The “Eberites” issued in Abra(ha)m the Hebrew (Gen 14:13; 39:14, 17; etc.), a term almost always used by outsiders to describe Abraham and his descendants (for exceptions see Exod 3:18; 5:3; 7:16; 9:1; 10:3 [all these in addressing a foreign king]; Jer 34:9, 14; Jonah 1:9 [again speaking to foreigners]). This S(h)emite through whom blessing was promised now is identified and becomes, indeed, by means of another, more precise covenant, the conveyor of both Yahweh’s salvific purposes and the promise of a dynasty that would represent the sovereignty of Yahweh on the earth (Gen 12:1–3; 13:14–18; 15:1–21; 17:1–14). It even made provision for kings who, like humankind in general, would be the surrogates of Yahweh through whom he would reign (Gen 17:6, 16; cf. 35:11). Isaac too was blessed with the covenant promise (Gen 26:3–4) as was Jacob (Gen 27:27–29; 28:3–4, 13–14; 35:11–12; 46:1–4), most particularly because the promise of royal succession came from own lips in the blessing of his sons (49:10). Judah, then, would be the son (and tribe) whose offspring one day would rule over not just the seed of Abraham but over “all the people.”[10]

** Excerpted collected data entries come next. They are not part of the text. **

(** One chunk of a stream of frames. *)
Lemma readFromFd_wire p d fs c y :
  codec_ok p -> protocal_sizes p -> Forall (deliverable p) fs ->
  awaiting p fs c (d ++ y) -> 0 < zlen d <= getSliceSize p ->
  exists c1 c2 p' fs1 fs2, stream_readFromFd p (RecvOk d) c = Some (zlen d, c1, p') /\
    pop_all (S (length (frame_cache_map c1))) c1 = Some (fs1, c2) /\
    codec_ok p' /\ codec_config p' = codec_config p /\
    fs = fs1 ++ fs2 /\ awaiting p' fs2 c2 y.
Proof.
  intros Hok (Hz1 & Hz2 & Hz3) Hfs (Hwf & Hsz & Hcm & Hfr & Hpend & Hnext) Hd.
  assert (Hlt : zlen (pending_of c) + getSliceSize p < getMaxCacheSize p).
  { destruct fs as [|f fs].
    - rewrite Hnext in Hpend. destruct d; [unfold zlen in Hd; simpl in Hd; lia|done].
    - apply Forall_inv in Hfs as [_ ?]. lia. }
  unfold stream_readFromFd. rewrite take_ge by (unfold zlen in *; lia).
  rewrite (proj2 (Z.eqb_neq (zlen d) 0)) by lia.
  destruct (stream_readFromBuf_spec codec_ok p d c Hwf Hsz Hok)
    as (r & c1 & p1 & Hread & W1 & S1 & O1 & Hres); [lia|].
  pose proof (stream_readFromBuf_max _ _ _ _ _ _ Hread) as M1. rewrite Hread. clear Hread.
  rewrite unread_pending in Hres by done. rewrite bool_decide_true in Hres by lia.
  destruct Hres as (fs' & ok & Hall & F1 & Hr).
  rewrite app_assoc in Hpend.
  destruct (prefix_split fs (pending_of c ++ d) y) as (fs1 & fs2 & tail & -> & Hx & Hy & Ht);
    [by eapply deliverable_frames|done|].
  apply deliverable_frames in Hfs as [Hfs _].
  apply Forall_app in Hfs as [Hfs1 Hfs2]. rewrite Hx in Hall.
  assert (Hmx : zlen (concat fs1 ++ tail) <= getMaxCacheSize p)
    by (rewrite <- Hx, zlen_app; lia).
  assert (Htail : forall p', codec_ok p' -> codec_config p' = codec_config p ->
            (decodeFrame tail p').1 = (0, 0)).
  { intros p' Hok' Hcfg. destruct Ht as [->|(f & fs2' & -> & Hl & Htk)].
    - destruct fs1 as [|g fs1].
      + simpl in Hx. apply app_eq_nil in Hx as [_ ->]. unfold zlen in Hd; simpl in Hd; lia.
      + apply Forall_inv in Hfs1 as (Hg1 & Hg2 & _).
        specialize (Hg2 0 p' Hok' Hcfg ltac:(lia)). done.
    - apply Forall_inv in Hfs2 as (Hf1 & Hf2 & _). rewrite Htk. by apply Hf2. }
  destruct (wire_parse codec_ok p fs1 tail Hok Hfs1 Hmx Htail) as (p2 & Hparse & Hok2 & Hc2).
  rewrite Hparse in Hall. simplify_eq.
  cbn [mbind option_bind]. rewrite (proj2 (Z.ltb_ge _ _)) by lia.
  rewrite Hfr in F1. simpl in F1.
  destruct (pop_all_spec (S (length (frame_cache_map c1))) c1 W1) as (c2 & Hpop & W2 & F2 & P2 & M2);
    [unfold frames_of; rewrite length_map; lia|].
  exists c1, c2, p1, fs', fs2. split; [done|]. rewrite Hpop, F1. do 4 (split; [done|]).
  unfold awaiting, getMaxCacheSize in *. split; [done|]. split; [|split; [congruence|split; [done|]]].
  - unfold sizes_ok in *. by rewrite M2.
  - rewrite P2. split; [done|]. destruct Ht as [->|(f & fs2' & -> & Hl & _)]; [|lia].
    destruct fs2 as [|f fs2']; [done|]. apply Forall_inv in Hfs2 as [? _]. unfold zlen in *; simpl. lia.
Qed.

Lemma protocal_sizes_config p p' :
  codec_config p' = codec_config p -> protocal_sizes p -> protocal_sizes p'.
Proof.
  unfold protocal_sizes, getSliceSize, getMaxFrameSize, getMaxCacheSize. by intros ->.
Qed.

Lemma on_recv_wire ds t s fs y :
  codec_ok (protocal t) -> protocal_sizes (protocal t) ->
  Forall (deliverable (protocal t)) fs ->
  Forall (fun d => 0 < zlen d <= getSliceSize (protocal t)) ds ->
  awaiting (protocal t) fs (readCache t) (concat ds ++ y) ->
  exists rc p' fs1 fs2, on_recv (map RecvOk ds ++ [RecvAgain]) t s
      = Some (map notifyFrame fs1, set_read rc p' t, s) /\
    codec_ok p' /\ codec_config p' = codec_config (protocal t) /\
    fs = fs1 ++ fs2 /\ awaiting p' fs2 rc y.
Proof.
  revert t fs. induction ds as [|d ds IH]; intros t fs Hok Hsz Hfs Hds Haw; simpl.
  - exists (readCache t), (protocal t), [], fs. done.
  - inversion Hds as [|? ? Hd Hds']; subst. simpl in Haw. rewrite <- app_assoc in Haw.
    destruct (readFromFd_wire (protocal t) d fs (readCache t) (concat ds ++ y))
      as (c1 & c2 & p1 & fs1 & fs2 & Hread & Hpop & Hok1 & Hc1 & -> & Haw2); [done..|].
    simpl in Hread. rewrite Hread. cbn [mbind option_bind].
    rewrite (proj2 (Z.ltb_ge _ _)) by lia. rewrite (proj2 (Z.eqb_neq (zlen d) 0)) by lia.
    simpl in Hpop. rewrite Hpop. cbn [mbind option_bind].
    apply Forall_app in Hfs as [_ Hfs2].
    destruct (IH (set_read c2 p1 (set_read c1 p1 t)) fs2)
      as (rc & p' & fs3 & fs4 & -> & Hok' & Hc' & -> & Haw3); simpl;
      [done|by eapply protocal_sizes_config|by eapply deliverable_config|unfold getSliceSize in *; by rewrite Hc1|done|].
    simpl in *. exists rc, p', (fs1 ++ fs3), fs4.
    rewrite map_app, app_assoc. split; [done|]. split; [done|]. split; [congruence|done].
Qed.

Lemma recv_events_wire batches t s fs y :
  codec_ok (protocal t) -> protocal_sizes (protocal t) ->
  Forall (deliverable (protocal t)) fs ->
  Forall (Forall (fun d => 0 < zlen d <= getSliceSize (protocal t))) batches ->
  awaiting (protocal t) fs (readCache t) (concat (concat batches) ++ y) ->
  exists rc p' fs1 fs2, recv_events (map (fun ds => map RecvOk ds ++ [RecvAgain]) batches) t s
      = Some (map notifyFrame fs1, set_read rc p' t, s) /\
    codec_ok p' /\ codec_config p' = codec_config (protocal t) /\
    fs = fs1 ++ fs2 /\ awaiting p' fs2 rc y.
Proof.
  revert t fs. induction batches as [|ds bs IH]; intros t fs Hok Hsz Hfs Hbs Haw;
    cbn [map recv_events].
  - exists (readCache t), (protocal t), [], fs. by destruct t.
  - inversion Hbs as [|? ? Hd Hbs']; subst. cbn [concat] in Haw.
    rewrite concat_app, <- app_assoc in Haw.
    destruct (on_recv_wire ds t s fs (concat (concat bs) ++ y))
      as (rc1 & p1 & fs1 & fs2 & -> & Hok1 & Hc1 & -> & Haw2); [done..|]. cbn [mbind option_bind].
    apply Forall_app in Hfs as [_ Hfs2].
    destruct (IH (set_read rc1 p1 t) fs2)
      as (rc & p' & fs3 & fs4 & -> & Hok' & Hc' & -> & Haw3); simpl;
      [done|by eapply protocal_sizes_config|by eapply deliverable_config|unfold getSliceSize in *; by rewrite Hc1|done|].
    simpl in *. exists rc, p', (fs1 ++ fs3), fs4.
    rewrite map_app, app_assoc. split; [done|]. split; [done|]. split; [congruence|done].
Qed.

(** ** The invariant of an open connection *)

(** The queue of frames to send is well formed and the poller watches for
    writability exactly while it is not empty. *)
Definition conn_ok t s : Prop :=
  poller_ok s /\ channel_ok (channel t) /\ fd_ok (ch_fd (channel t)) /\
  isReading (channel t) = true /\
  interest s !! ch_fd (channel t) = Some (ch_id (channel t), events (channel t)) /\
  cache_wf (writeCache t) /\ sizes_ok (protocal t) (writeCache t) /\
  pending_of (writeCache t) = [] /\
  (isWriting (channel t) = true <-> frames_of (writeCache t) <> []).

(** [sync] on a registered channel whose events changed. *)
Lemma sync_registered ch ch0 s :
  poller_ok s -> channel_ok ch -> fd_ok (ch_fd ch) -> isNoneEvent ch = false ->
  ch_fd ch = ch_fd ch0 -> ch_id ch = ch_id ch0 ->
  (forall id e, interest s !! ch_fd ch = Some (id, e) -> id = ch_id ch0) ->
  exists s', sync ch s = Some s' /\ poller_ok s' /\ live s' = live s /\
    interest s' = <[ch_fd ch := (ch_id ch, events ch)]> (interest s).
Proof.
  intros Hok Hc Hfd Hne Hf Hi Hno. unfold sync.
  rewrite (proj2 (Z.eqb_neq _ _)) by (by apply fd_ok_valid).
  destruct (update_spec ch s) as (s' & -> & A & B & C); [done..| |].
  - intros id e Hl. rewrite Hi. by eapply Hno.
  - rewrite Hne in C. eauto.
Qed.

Lemma write_loop_spec fuel net c :
  cache_wf c -> c_max c < 2 ^ 32 - 1 -> (length net < fuel)%nat ->
  exists sent c' closed, write_loop fuel net c = Some (sent, c', closed) /\
    cache_wf c' /\ pending_of c' = pending_of c /\ c_max c' = c_max c /\
    concat (frames_of c) = sent ++ concat (frames_of c').
Proof.
  revert net c. induction fuel as [|fuel IH]; intros net c Hwf Hmax Hfuel; [lia|].
  cbn [write_loop]. destruct (0 <? frame_count c).
  - destruct (stream_sendCacheByFd_spec net c Hwf Hmax)
      as (r & sent & c1 & net' & -> & W1 & P1 & M1 & F1 & _ & Hlt & _).
    cbn [mbind option_bind]. destruct (r <? 0) eqn:Hr0; [by eauto 10|].
    destruct (r =? 0) eqn:Hr1; [by eauto 10|].
    destruct (IH net' c1) as (sent' & c2 & cl & -> & W2 & P2 & M2 & F2);
      [done|lia|specialize (Hlt ltac:(lia)); lia|].
    cbn [mbind option_bind]. exists (sent ++ sent'), c2, cl. rewrite F1, F2, app_assoc.
    repeat split; try done; try congruence; apply W2.
  - eexists [], c, false. done.
Qed.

That David was the epitome of this anticipated ruler is clear from several passages, especially genealogies designed to make that connection. The first of these canonically is Ruth 4:18–22, which traces the line from Perez (a son of Judah [Gen 38:29]) through to David, the tenth in the line inclusively. Not to be overlooked is the fact that David’s grandmother was Ruth the Moabite (Ruth 4:13, 17; cf. Matt 1:1–6), a harbinger of the inclusion of Gentiles within the covenant as previous covenant promises had declared. The Deuteronomic History omits any reference to David’s genealogical ancestry, which makes the inclusion of such a register in Chronicles one of the hallmarks of its difference from that earlier source. First Chronicles 2, commencing with Perez, agrees with Ruth 4 except for the inclusion of other kinsmen more distantly related to David (2:5–14). Moreover, the Chronicler continues the record by listing David’s royal descendants all the way through to Anani (1 Chr 3:1–24), otherwise unknown. In this manner, the linkage between the dim concepts of a single ruler to come and the full blown realization of it in the historical figure David was of inestimable value.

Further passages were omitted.